The mosaic's head is at the entrance to the room, where an amphora is displayed with peacocks on either side. The amphora with peacocks is a common motif in Byzantine mosaic art, which can also be found for instance in the Byzantine church in Nahariya, but also in the Byzantine church in Sebastopol in Crimea. Thin, round grape vines extend from the mouth of the amphora to create the framework of the 39 medallions. Many grape leaves and clusters branch off from the vines, and are scattered around the mosaic. Interwoven grape vines are another common motif in Byzantine mosaic floors in Egypt, including in synagogues from the period, such as in Gaza and Maon. It seems that the artists of the period thus continued the Roman mosaic tradition.

The birds have been identified by scholars as a variety of species found in the Land of Israel, including pigeons, geese, storks, swallows, partridge, pheasants, and more. Armenian mosaic artists extensively used natural motifs, such as trees, flowers, birds, and other animals. The motifs are therefore a clear characteristic of Armenian art in general, and to this day Armenian ceramics, for example, are characterized by natural designs.

===Interpretation===
Nira Stone, by comparing with similarly decorated mosaics from Greek and Armenian churches, as well as synagogues from the Byzantine period, concludes that there is little reason to interpret too much into the images of the mosaic, seeing them as a common type of decoration. She reminds us that a Church edict from 427 had prohibited the use of religious subjects in mosaic floors, since walking on them would constitute a sacrilege.

However, many scholars see the subject of the mosaic as the passage from this world to the afterlife. The inscription at the head of the mosaic indicates that the chapel was intended to preserve the memory of the deceased, and the entire mosaic comes, then, to strengthen the connection between the worlds. According to this approach, one may see the caged bird as a symbol of the soul encaged in the body, which separates it from the body-free souls in the afterlife. The conch, which appears above the amphora on the central axis of the mosaic, where it symbolizes a holy place or royalty. Perhaps this is a symbol of "the kingdom of heaven". In addition, the eagle (or vulture) which looks backwards, unlike the other birds, perhaps symbolizes the separation from the dead and their memory. The large amphora, grape vines, and two peacocks are also motifs from the afterlife, as archaeologist Michael Avi-Yonah wrote about the synagogue in Maon in the southern West Bank: "The amphora and tendrils represent the Garden of Eden, and the peacocks on either side represent immortality."

===Burial cave===
A small cave was discovered under the southeast part of the mosaic. Among the findings in the cave were human bones and oil lamps, which were dated to the Byzantine period. Apparently the cave served as part of the chapel, and perhaps it is the burial place of those Armenians "whose names are known only to God".

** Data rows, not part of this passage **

(* ===== verification/Graph.v ===== *)
(** * Graph edges (okm-core, [model/graph.rs])

    A graph is one edge collection: an edge is a row under its [edge_id] that
    names two nodes, a predicate and a payload, and four traversal faces repeat
    it under either endpoint, with and without the predicate.  This file holds
    the wire form of nodes and bodies and every verb of the handle; [GraphEdges],
    [GraphWrites], [GraphScans], [GraphRows], [GraphReindex] and [GraphAttrs] hold
    the theorems.

    A method that takes [&mut self] is a step on the handle; one that also takes
    a batch is a step on both. *)
From S2P Require Import Prelude Errors Storage Slots VarInt Vocab DynValue Segment Fields Keys Index Meta Collection.

Definition EDGE_OUT_SLOT : Slot := 0x06.
Definition EDGE_IN_SLOT : Slot := 0x07.
Definition EDGE_PREDICATE_OUT_SLOT : Slot := 0x08.
Definition EDGE_PREDICATE_IN_SLOT : Slot := 0x09.

(** ** Nodes *)

Record NodeRef : Type := mkRef { ns : bytes; pkey : bytes }.

#[export] Instance NodeRef_eq_dec : EqDecision NodeRef.
Proof. solve_decision. Defined.

Definition NodeRef_new (ns_prefix key : bytes) : outcome unit NodeRef :=
  assert_ (zlen ns_prefix =? 2);; Ok (mkRef ns_prefix key).

Definition ns_id (r : NodeRef) : Z := be_val (ns r).

Definition NodeRef_encode (p : profile) (r : NodeRef) : outcome unit bytes :=
  buf ← put_len p (ns r) (zlen (pkey r)); Ok (buf ++ pkey r).

(** [NodeRef::decode]: the node at the front and the bytes it took. *)
Definition NodeRef_decode (p : profile) (wire : bytes) : outcome unit (option (NodeRef * Z)) :=
  if zlen wire <? 3 then Ok None
  else
    tl ← or_panic (slice wire 2 (zlen wire));
    lw ← take_len p tl;
    match lw with
    | None => Ok None
    | Some (len, len_n) =>
        start ← add_w p 64 2 len_n;
        total ← add_w p 64 start len;
        if zlen wire <? total then Ok None
        else key ← or_panic (slice wire start total); Ok (Some (mkRef (take 2 wire) key, total))
    end.

(** ** The edge's key *)

Record EdgeKey : Type := mkEdgeKey { edge_id : Z }.

(** ["edge_id"] *)
Definition edge_id_name : bytes := [101; 100; 103; 101; 95; 105; 100].

#[export] Instance edge_key : KeyEncode EdgeKey := {
  KEY_LEN := 8;
  FIELDS := [mkDesc edge_id_name TU64 8];
  encode k := Ok (be_bytes 8 (edge_id k));
  decode b := s ← or_panic (slice b 0 8); Ok (mkEdgeKey (be_val s));
  encode_prefix_named k buf names :=
    match names with
    | [] => Ok (buf, 0)
    | [n] => assert_ (bool_decide (n = edge_id_name));; Ok (buf ++ be_bytes 8 (edge_id k), 8)
    | _ => Panic
    end;
  prefix_width_named names :=
    match names with
    | [] => Ok 0
    | [n] => assert_ (bool_decide (n = edge_id_name));; Ok 8
    | _ => Panic
    end
}.

(** [NodeSet] and [GraphEncode]: the member collections of a declaration. *)
Class GraphEncode (E : Type) : Type := { NS_VALUES : list Z }.

Definition contains {E} `{GraphEncode E} (ns : Z) : bool := bool_decide (ns ∈ NS_VALUES (E := E)).

(** ** Bodies *)

Record EdgeHead : Type := mkHead { src : NodeRef; dst : NodeRef; predicate : bytes }.

Record EdgeBody : Type := mkBody { b_src : NodeRef; b_dst : NodeRef; predicate_vocab_id : Z; payload : bytes }.

Definition edge_body (p : profile) (head : EdgeHead) (predicate_id : Z) (payload : bytes) : outcome unit bytes :=
  s ← NodeRef_encode p (src head);
  d ← NodeRef_encode p (dst head);
  Ok (s ++ d ++ be_bytes 2 predicate_id ++ payload).

Definition decode_body (p : profile) (b : bytes) : outcome unit EdgeBody :=
  r ← NodeRef_decode p b;
  '(s, n1) ← or_panic r;
  tl ← or_panic (slice b n1 (zlen b));
  r ← NodeRef_decode p tl;
  '(d, n2) ← or_panic r;
  after_dst ← add_w p 64 n1 n2;
  x ← or_panic (byte_at b after_dst);
  y ← or_panic (byte_at b (after_dst + 1));
  rest ← or_panic (slice b (after_dst + 2) (zlen b));
  Ok (mkBody s d (be_val [x; y]) rest).

(** ** The handle *)

Record Graph (S : Type) : Type := mkGraph { g_store : S; g_vocab : VocabCache }.
Arguments mkGraph {S} _ _.
Arguments g_store {S} _.
Arguments g_vocab {S} _.

Definition Graph_new {S} (store : S) : Graph S := mkGraph store (VocabCache_new PREDICATE_VOCAB).

Section Graph.
Context {S : Type} `{VirtualStorage S} {E : Type} `{HD : !Document EdgeKey E} `{HG : !GraphEncode E}.
Variables (p : profile) (capacity : Z).

(** The edge namespace. *)
Definition graph_ns : bytes := NS_PREFIX (K := EdgeKey) (R := E).

(** ** Keys *)

Definition face_key {X} (slot : Slot) (segments : list bytes) : outcome X bytes :=
  k ← write_slot graph_ns slot; Ok (fold_left app segments k).

Definition edge_primary_key {X} (id : Z) : outcome X bytes :=
  k ← write_slot graph_ns PRIMARY_SLOT; Ok (k ++ be_bytes 8 id).

Definition dynamic_key {X} (id : Z) : outcome X bytes :=
  k ← write_slot graph_ns DYNAMIC_SLOT; Ok (k ++ be_bytes 8 id).

Fixpoint members_loop (sides : list (bytes * NodeRef)) : result unit :=
  match sides with
  | [] => Ok tt
  | (side, node) :: sides =>
      if contains (E := E) (ns_id node) then members_loop sides
      else
        hi ← or_panic (byte_at graph_ns 0);
        lo ← or_panic (byte_at graph_ns 1);
        Err (EdgeNotMember side (ns_id node) (be_val [hi; lo]))
  end.

Definition check_members (s d : NodeRef) : result unit := members_loop [(name_src, s); (name_dst, d)].

(** ** Predicates *)

Definition predicate_id (label : bytes) : enc (Graph S) Z := λ g,
  let '(c, st, r) := id_for 2 p (g_vocab g) (g_store g) graph_ns label in (mkGraph st c, r).

Definition predicate_vocab_name (id : Z) : enc (Graph S) (option bytes) := λ g,
  let '(c, r) := name_for 2 (g_vocab g) (g_store g) graph_ns id in (mkGraph (g_store g) c, r).

(** [vocab.id_get]: the predicate's number, when it has one. *)
Definition predicate_get (label : bytes) : enc (Graph S) (option Z) := λ g,
  let '(c, r) := id_get 2 (g_vocab g) (g_store g) graph_ns label in (mkGraph (g_store g) c, r).

(** [out.sort_by_key(|(id, _)| *id)] *)
Definition id_le (a b : Z * bytes) : Prop := a.1 <= b.1.

#[local] Instance id_le_dec : RelDecision id_le.
Proof. intros a b. unfold id_le. apply _. Defined.

Definition predicates (g : Graph S) : result (list (Z * bytes)) :=
  pk ← write_slot graph_ns PREDICATE_VOCAB_ID_SLOT;
  pairs ← scan_suffix_kv (g_store g) pk;
  Ok (merge_sort id_le
    (omap (λ kv : bytes * bytes, if zlen kv.1 =? 2 then n ← from_utf8 kv.2; Some (be_val kv.1, n) else None) pairs)).

(** ** Writing *)

Definition on_graph {A} (m : enc (Graph S) A) : enc (Graph S * Batch) A := λ '(g, b),
  let '(g, r) := m g in ((g, b), r).

Definition put_op (k v : bytes) : enc (Graph S * Batch) unit := λ '(g, b), ((g, Batch_put b k v), Ok tt).
Definition del_op (k : bytes) : enc (Graph S * Batch) unit := λ '(g, b), ((g, Batch_del b k), Ok tt).

Fixpoint put_ops (l : list (bytes * bytes)) : enc (Graph S * Batch) unit :=
  match l with [] => mret tt | (k, v) :: l => put_op k v;; put_ops l end.
Fixpoint del_ops (l : list (bytes * bytes)) : enc (Graph S * Batch) unit :=
  match l with [] => mret tt | (k, v) :: l => del_op k;; del_ops l end.

(** The keys of an edge under the four traversal faces. *)
Definition face_keys {X} (s d : bytes) (predicate_be : bytes) (id : Z) : outcome X (list bytes) :=
  let id_be := be_bytes 8 id in
  o ← face_key EDGE_OUT_SLOT [s; d; id_be];
  i ← face_key EDGE_IN_SLOT [d; s; id_be];
  po ← face_key EDGE_PREDICATE_OUT_SLOT [predicate_be; s; d; id_be];
  pi ← face_key EDGE_PREDICATE_IN_SLOT [predicate_be; d; s; id_be];
  Ok [o; i; po; pi].

Definition write_into (head : EdgeHead) (edge : E) (id : Z) : enc (Graph S * Batch) unit :=
  reading (λ _, check_members (src head) (dst head));;
  pid ← on_graph (predicate_id (predicate head));
  bytes_ ← lift (encode_payload edge);
  body ← lift (edge_body p head pid bytes_);
  s ← lift (NodeRef_encode p (src head));
  d ← lift (NodeRef_encode p (dst head));
  dk ← lift (dynamic_key id);
  del_op dk;;
  pk ← lift (edge_primary_key id);
  put_op pk body;;
  faces ← lift (face_keys s d (be_bytes 2 pid) id);
  put_ops (map (λ k, (k, [])) faces);;
  entries ← lift (index_entries (mkEdgeKey id) edge graph_ns);
  put_ops entries.

Definition link_into (head : EdgeHead) (edge : E) (id : Z) : enc (Graph S * Batch) unit :=
  write_into head edge id.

==Comparison to the Birds Mosaic in Caesarea==
In 1950, a mosaic was discovered in Caesarea, which likewise included many depictions of birds within medallions. This mosaic was originally identified as a church, but later excavations in 2004 led to the conclusion that it was the courtyard of a palace from the late Byzantine period.

Despite the great similarity in terms of style and material between the two mosaics, there is no further connection between them. The Jerusalem mosaic is small, the medallions are separated by grape vines, the birds face the central axis, and the building was religious. In contrast, the Caesarea mosaic is almost three times larger, the medallions have a stone border, all the birds face to the left, and the building was private. In addition, it is unknown who created the Caesarea mosaic, and there is no indication that the artists were Armenian.

==Location and access==
The mosaic was initially located in an old building outside Damascus Gate, at 16, Prophets (HaNeviim) Street, in the Musrara neighbourhood. As of 2009, entrance to the site was possible only by coordination with the Armenian Patriarchate.

The mosaic has been transferred to the Armenian Quarter of the Old City, where it has been put on display in the courtyard of the renovated Mardigian Museum, which has reopened in 2022.